[Text-mining is] a technique that academics have been experimenting with for years but for which tools have only recently become commercially available. The prospect of rapidly scanning through reams of documents is stirring interest among researchers and analysts faced with more material than they can handle.
To the uninitiated, it may seem that Google and other Web search engines do something similar, since they also pore through reams of documents in split-second intervals. But, as experts note, search engines are merely retrieving information, displaying lists of documents that contain certain keywords.
Text-mining programs go further, categorizing information, making links between otherwise unconnected documents and providing visual maps (some look like tree branches or spokes on a wheel) to lead users down new pathways that they might not have been aware of.

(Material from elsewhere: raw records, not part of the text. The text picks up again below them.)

(* ===== verification/QueueCell.v ===== *)
(** * Events and their queue cells
      (event-system/src/queue_cell.rs, event_metadata.rs, lib.rs and
       event-system-derive/src/lib.rs)

    The attribute macro [event] gives a type a fixed-size queue cell, computed
    during compilation from the serialized size that the external crate [wincode]
    reports and from the bound in the attribute.  A panic of constant evaluation is
    an error of compilation. *)

From Stdlib Require Import ZArith Lia Strings.Byte Strings.String.
From stdpp Require Import base list numbers gmap.
From S2P Require Import Prelude RustStr.
Local Open Scope Z_scope.
Local Open Scope rust_scope.

(** ** The size of a cell *)

(** [wincode_dynamic::SerializedSize]. *)
Inductive SerializedSize :=
| Static (size : Z)
| Dynamic (lower_bound : Z).

Definition event_queue_cell_size {E} (size : SerializedSize) (max_serialized_size : option Z) :
    Outcome E Z :=
  match size with
  | Static size => Ok size
  | Dynamic lower_bound =>
      match max_serialized_size with
      | Some max_serialized_size =>
          if lower_bound <? max_serialized_size then Ok max_serialized_size else Panic
      | None => Panic
      end
  end.

(** ** The attribute macro *)

Inductive SynError :=
| GenericType
| DuplicateMaxSerializedSize
| UnsupportedAttribute
| ExpectedValue
| ExpectedInteger
| IntegerOutOfRange
| CrateNotFound.

(** An argument of the attribute as [syn] parses it: a path and what follows it.  The
    value of an integer literal is any integer; a literal can have a minus sign. *)
Inductive MetaValue := NoValue | NotAnInteger | LitInt (value : Z).

Record Meta := {
  meta_path : str;
  meta_value : MetaValue
}.

(** [meta.value()?.parse::<LitInt>()?.base10_parse::<usize>()?]: the digits are parsed
    with [usize::from_str], which takes no minus sign. *)
Definition meta_usize (value : MetaValue) : Outcome SynError Z :=
  match value with
  | NoValue => Err ExpectedValue
  | NotAnInteger => Err ExpectedInteger
  | LitInt value =>
      if value <? 0 then Err IntegerOutOfRange
      else ok_or (try_from USIZE value) IntegerOutOfRange
  end.

(** The closure that parses one argument. *)
Definition event_arg (max_serialized_size : option Z) (meta : Meta) : Outcome SynError (option Z) :=
  if bool_decide (meta_path meta = lit "max_serialized_size") then
    match max_serialized_size with
    | Some _ => Err DuplicateMaxSerializedSize
    | None => let? value := meta_usize (meta_value meta) in Ok (Some value)
    end
  else Err UnsupportedAttribute.

Definition event_args (args : list Meta) : Outcome SynError (option Z) := ofold event_arg None args.

(** [proc_macro_crate::crate_name]. *)
Inductive FoundCrate := Itself | CrateName (name : str).

Definition event_system_crate (found : option FoundCrate) : Outcome SynError str :=
  match found with
  | Some Itself => Ok (lit "::agave_event_system")
  | Some (CrateName name) =>
      Ok (lit "::" ++ map (fun c => if c =? 0x2D then 0x5F else c) name)
  | None => Err CrateNotFound
  end.

(** The type that the attribute is on. *)
Record DeriveInput := {
  di_ident : str;
  di_generics : list str
}.

(** The generated implementation: of which trait, for which type, and the bound
    that is passed to [event_queue_cell_size]. *)
Record EventImpl := {
  ei_crate : str;
  ei_ident : str;
  ei_max_serialized_size : option Z
}.

Definition event_impl (found : option FoundCrate) (args : list Meta) (input : DeriveInput) :
    Outcome SynError EventImpl :=
  match di_generics input with
  | _ :: _ => Err GenericType
  | [] =>
      let? max_serialized_size := event_args args in
      let? event_system_crate := event_system_crate found in
      Ok {| ei_crate := event_system_crate; ei_ident := di_ident input;
            ei_max_serialized_size := max_serialized_size |}
  end.

(** The associated type [QueueCell] of the implementation is [[u8; N]] with this
    [N]. *)
Definition queue_cell_len (serialized_size : SerializedSize) (impl : EventImpl) :
    Outcome SynError Z :=
  event_queue_cell_size serialized_size (ei_max_serialized_size impl).

(** The attribute on a type, down to the length of the cell. *)
Definition event (found : option FoundCrate) (serialized_size : SerializedSize) (args : list Meta)
    (input : DeriveInput) : Outcome SynError Z :=
  let? impl := event_impl found args input in queue_cell_len serialized_size impl.

(** ** Serialization *)

(** What the code uses of [wincode] for an event type: the encoding of an event,
    [serialize_into] on a cell, and [deserialize]. *)
Class Wincode (E : Type) := {
  encode : E -> list byte;
  serialized_size : SerializedSize;
  serialize_into_cell : list byte -> E -> option (list byte);
  deserialize : list byte -> option E
}.

(** Its documented behaviour: the encoding is written to the front of the cell, if
    there is room for it; reading stops at its end; and the reported size is exact
    or a strict lower bound on what an event needs besides its dynamic part. *)
Class WincodeSpec (E : Type) `{Wincode E} := {
  serialize_into_spec : forall cell e,
    serialize_into_cell cell e =
      if len (encode e) <=? len cell then Some (encode e ++ drop (length (encode e)) cell) else None;
  deserialize_spec : forall e rest, deserialize (encode e ++ rest) = Some e;
  serialized_size_spec : forall e,
    match serialized_size with Static n => len (encode e) = n | Dynamic n => n <= len (encode e) end
}.

(** ** Which attributes compile *)

(** No argument, or one bound. *)
Definition valid_arguments (args : list Meta) (m : option Z) : Prop :=
  match m with
  | None => args = []
  | Some n => exists meta, args = [meta] /\ meta_path meta = lit "max_serialized_size" /\
      meta_value meta = LitInt n /\ in_width USIZE n
  end.

Lemma meta_usize_Ok value n : meta_usize value = Ok n <-> value = LitInt n /\ in_width USIZE n.
Proof.
  unfold in_width. destruct value as [| |k]; cbn [meta_usize]; [split; [done|by intros [? _]]..|].
  destruct (Z.ltb_spec k 0); [split; [done|intros [E ?]; injection E as ->; lia]|].
  destruct (try_from USIZE k) as [k'|] eqn:Hk; cbn [ok_or].
  - apply try_from_Some in Hk as [-> ?]. split; [by intros [= <-]|by intros [[= ->] _]].
  - split; [done|]. intros [[= ->] ?]. by rewrite (proj2 (try_from_Some USIZE n n)) in Hk by lia.
Qed.

Lemma event_args_Ok args m : event_args args = Ok m <-> valid_arguments args m.
Proof.
  unfold valid_arguments.
  assert (Hsome : forall x meta rest, ofold event_arg (Some x) (meta :: rest) <> Ok m).
  { intros x meta rest. cbn [ofold]. unfold event_arg. by case_bool_decide. }
  unfold event_args. destruct args as [|meta rest].
  { split; [by intros [= <-]|]. destruct m; [by intros (? & [=] & _)|done]. }
  cbn [ofold]. unfold event_arg at 1. case_bool_decide as Hp; cbn [obind].
  2: { split; [done|]. destruct m; [|done]. by intros (meta' & [= <- _] & Hp' & _). }
  destruct (meta_usize (meta_value meta)) as [k| | | |] eqn:Hn; cbn [obind].
  2-5: split; [done|]; destruct m as [m|]; [|done]; intros (meta' & [= <- _] & _ & Hv);
    apply meta_usize_Ok in Hv; congruence.
  destruct rest as [|meta2 rest].
  - cbn [ofold]. apply meta_usize_Ok in Hn as [Hv Hlt]. split; [intros [= <-]; by exists meta|].
    destruct m as [m|]; [|done]. intros (meta' & [= <-] & _ & Hv' & _). congruence.
  - split; [by intros ?%Hsome|]. destruct m; [|done]. by intros (? & [=] & _).
Qed.

Lemma cell_size_Ok {E} size max (n : Z) :
  event_queue_cell_size (E := E) size max = Ok n <->
  match size with
  | Static s => n = s
  | Dynamic lower => max = Some n /\ lower < n
  end.
Proof.
  destruct size as [s|lower]; simpl; [split; [by intros [= ->]|by intros ->]|].
  destruct max as [m|]; [|split; [done|by intros [? _]]].
  destruct (Z.ltb_spec lower m); split; try done; [by intros [= <-]|by intros [[= ->] _]|].
  intros [[= ->] ?]. lia.
Qed.

Lemma event_Ok found size args input n :
  found <> None ->
  event found size args input = Ok n <->
  di_generics input = [] /\ exists m, valid_arguments args m /\
    match size with Static s => n = s | Dynamic lower => m = Some n /\ lower < n end.
Proof.
  intros Hf. unfold event, event_impl. destruct (di_generics input) eqn:Hg; [|split; [done|by intros [? _]]].
  assert (exists c, event_system_crate found = Ok c) as [c ->] by (destruct found as [[|]|]; [by eexists..|done]).
  split.
  - destruct (event_args args) as [m| | | |] eqn:Ha; try done. cbn [obind]. intros Hn%cell_size_Ok.
    split; [done|]. exists m. by rewrite <- event_args_Ok.
  - intros (_ & m & Ha%event_args_Ok & Hn). rewrite Ha. cbn [obind]. by apply cell_size_Ok.
Qed.

(** C25: A type with the attribute [event] compiles exactly if it has no generic
    parameters, the only argument is at most one [max_serialized_size] that is a
    [usize] (and neither negative nor too large), and, when its serialized size is dynamic, the argument is there and
    exceeds the lower bound.  Then its cells have room: an event of static size
    always fills its cell exactly, one of dynamic size is accepted exactly up to the
    bound, and what is in the cell decodes to the event, whatever the cell held
    before. *)
Theorem event_cells_have_room `{WincodeSpec E} found args input :
  found <> None ->
  (forall n, event found serialized_size args input = Ok n <->
     di_generics input = [] /\ exists m, valid_arguments args m /\
       match serialized_size with
       | Static size => n = size
       | Dynamic lower => m = Some n /\ lower < n
       end) /\
  forall n cell e, event found serialized_size args input = Ok n -> len cell = n ->
    (len (encode e) <= n ->
       exists cell', serialize_into_cell cell e = Some cell' /\ len cell' = n /\
         deserialize cell' = Some e) /\
    (n < len (encode e) -> serialize_into_cell cell e = None) /\
    match serialized_size with
    | Static _ => serialize_into_cell cell e = Some (encode e)
    | Dynamic _ => True
    end.
Proof.
  intros Hf. split; [intros n; by apply event_Ok|].
  intros n cell e (_ & m & _ & Hn)%event_Ok Hlen; [|done]. rewrite serialize_into_spec, Hlen. split_and!.
  - intros Hle. rewrite (proj2 (Z.leb_le _ _) Hle). eexists. split; [done|]. split; [|apply deserialize_spec].
    rewrite len_app. unfold len in *. rewrite length_drop. lia.
  - intros Hlt. by rewrite (proj2 (Z.leb_gt _ _) Hlt).
  - pose proof (serialized_size_spec e) as Hs. destruct serialized_size as [s|]; [|done]. subst n.
    rewrite (proj2 (Z.leb_le _ _)) by lia. rewrite drop_ge by (unfold len in *; lia). by rewrite app_nil_r.
Qed.

(** ** A sample event type: an optional byte after its tag *)

Definition sample_encode (e : option byte) : list byte :=
  match e with None => [x00] | Some b => [x01; b] end.

#[export] Instance sample_wincode : Wincode (option byte) | 10 := {
  encode := sample_encode;
  serialized_size := Dynamic 1;
  serialize_into_cell cell e :=
    if len (sample_encode e) <=? len cell
    then Some (sample_encode e ++ drop (length (sample_encode e)) cell) else None;
  deserialize bytes :=
    match bytes with
    | x00 :: _ => Some None
    | x01 :: b :: _ => Some (Some b)
    | _ => None
    end
}.

#[export] Instance sample_wincode_spec : WincodeSpec (option byte).
Proof. by constructor; [intros cell e|intros [b|] rest|intros [b|]]. Qed.

Definition sample_args : list Meta :=
  [{| meta_path := lit "max_serialized_size"; meta_value := LitInt 2 |}].
Definition sample_input : DeriveInput := {| di_ident := lit "Sample"; di_generics := [] |}.

Example negative_bound_is_rejected :
  event (Some Itself) (Dynamic 1)
    [{| meta_path := lit "max_serialized_size"; meta_value := LitInt (-5) |}] sample_input =
  Err IntegerOutOfRange.
Proof. by vm_compute. Qed.

Lemma event_cells_have_room_witness :
  event (Some Itself) serialized_size sample_args sample_input = Ok 2 /\
  exists cell', serialize_into_cell [xff; xff] (Some x05) = Some cell' /\ deserialize cell' = Some (Some x05).
Proof.
  assert (Hev : event (Some Itself) serialized_size sample_args sample_input = Ok 2) by by vm_compute.
  split; [exact Hev|].
  destruct (event_cells_have_room (Some Itself) sample_args sample_input) as [_ H]; [discriminate|].
  destruct (H 2 [xff; xff] (Some x05) Hev eq_refl) as [Hok _].
  destruct Hok as (cell' & H1 & _ & H2); [by vm_compute|]. exists cell'. split; [exact H1|exact H2].
Defined.

(** ** Metadata of events (event_metadata.rs) *)

(** The time of the clock in seconds and nanoseconds, unless it cannot be read. *)
Definition monotonic_timestamp_ns {E} (clock : option (Z * Z)) : Outcome E Z :=
  match clock with
  | None => Panic
  | Some (seconds, nanoseconds) =>
      match try_from U64 (seconds * 1000000000 + nanoseconds) with
      | Some timestamp => Ok timestamp
      | None => Panic
      end
  end.

(** The ids that each thread cached; [ids] are those that the operating system
    reports now. *)
Definition cached_thread_and_process_id (thread : nat) (ids : Z * Z) (cache : gmap nat (Z * Z)) :
    (Z * Z) * gmap nat (Z * Z) :=
  match cache !! thread with
  | Some cached => (cached, cache)
  | None => (ids, <[thread := ids]> cache)
  end.

(** A thread keeps the ids of its first call, also if they change (after a fork). *)
Lemma cached_ids_are_stable thread ids ids' cache :
  let '(first, cache') := cached_thread_and_process_id thread ids cache in
  cached_thread_and_process_id thread ids' cache' = (first, cache').
Proof.
  unfold cached_thread_and_process_id. destruct (cache !! thread) as [c|] eqn:Hc; [by rewrite Hc|].
  by rewrite lookup_insert_eq.
Qed.

(** The clock is read without a panic for more than five centuries after boot. *)
Lemma timestamp_returns {E} seconds nanoseconds :
  0 <= seconds < 584 * 365 * 86400 -> 0 <= nanoseconds < 1000000000 ->
  monotonic_timestamp_ns (E := E) (Some (seconds, nanoseconds)) = Ok (seconds * 1000000000 + nanoseconds).
Proof.
  intros Hs Hn. unfold monotonic_timestamp_ns.
  rewrite (proj2 (try_from_Some U64 _ (seconds * 1000000000 + nanoseconds))); [done|].
  split; [done|]. cbn [modulus]. lia.
Qed.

In most cases, text-mining software is built upon the foundations of data mining, which uses statistical analysis to pull information out of structured databases like product inventories and customer demographics. But text mining starts with information that doesn’t come in neat rows and columns. It works on unstructured data – e-mail messages, news articles, internal reports, transcripts of phone calls and the like.
To make sense of what it is reading, the software uses algorithms to examine the context behind words. If someone is doing research on computer modeling, for example, it not only knows to discard documents about fashion models but can also extract important phrases, terms, names and locations. It can then categorize them and draw connections among the categories.
It would be nice to apply some of these ideas to blog posts.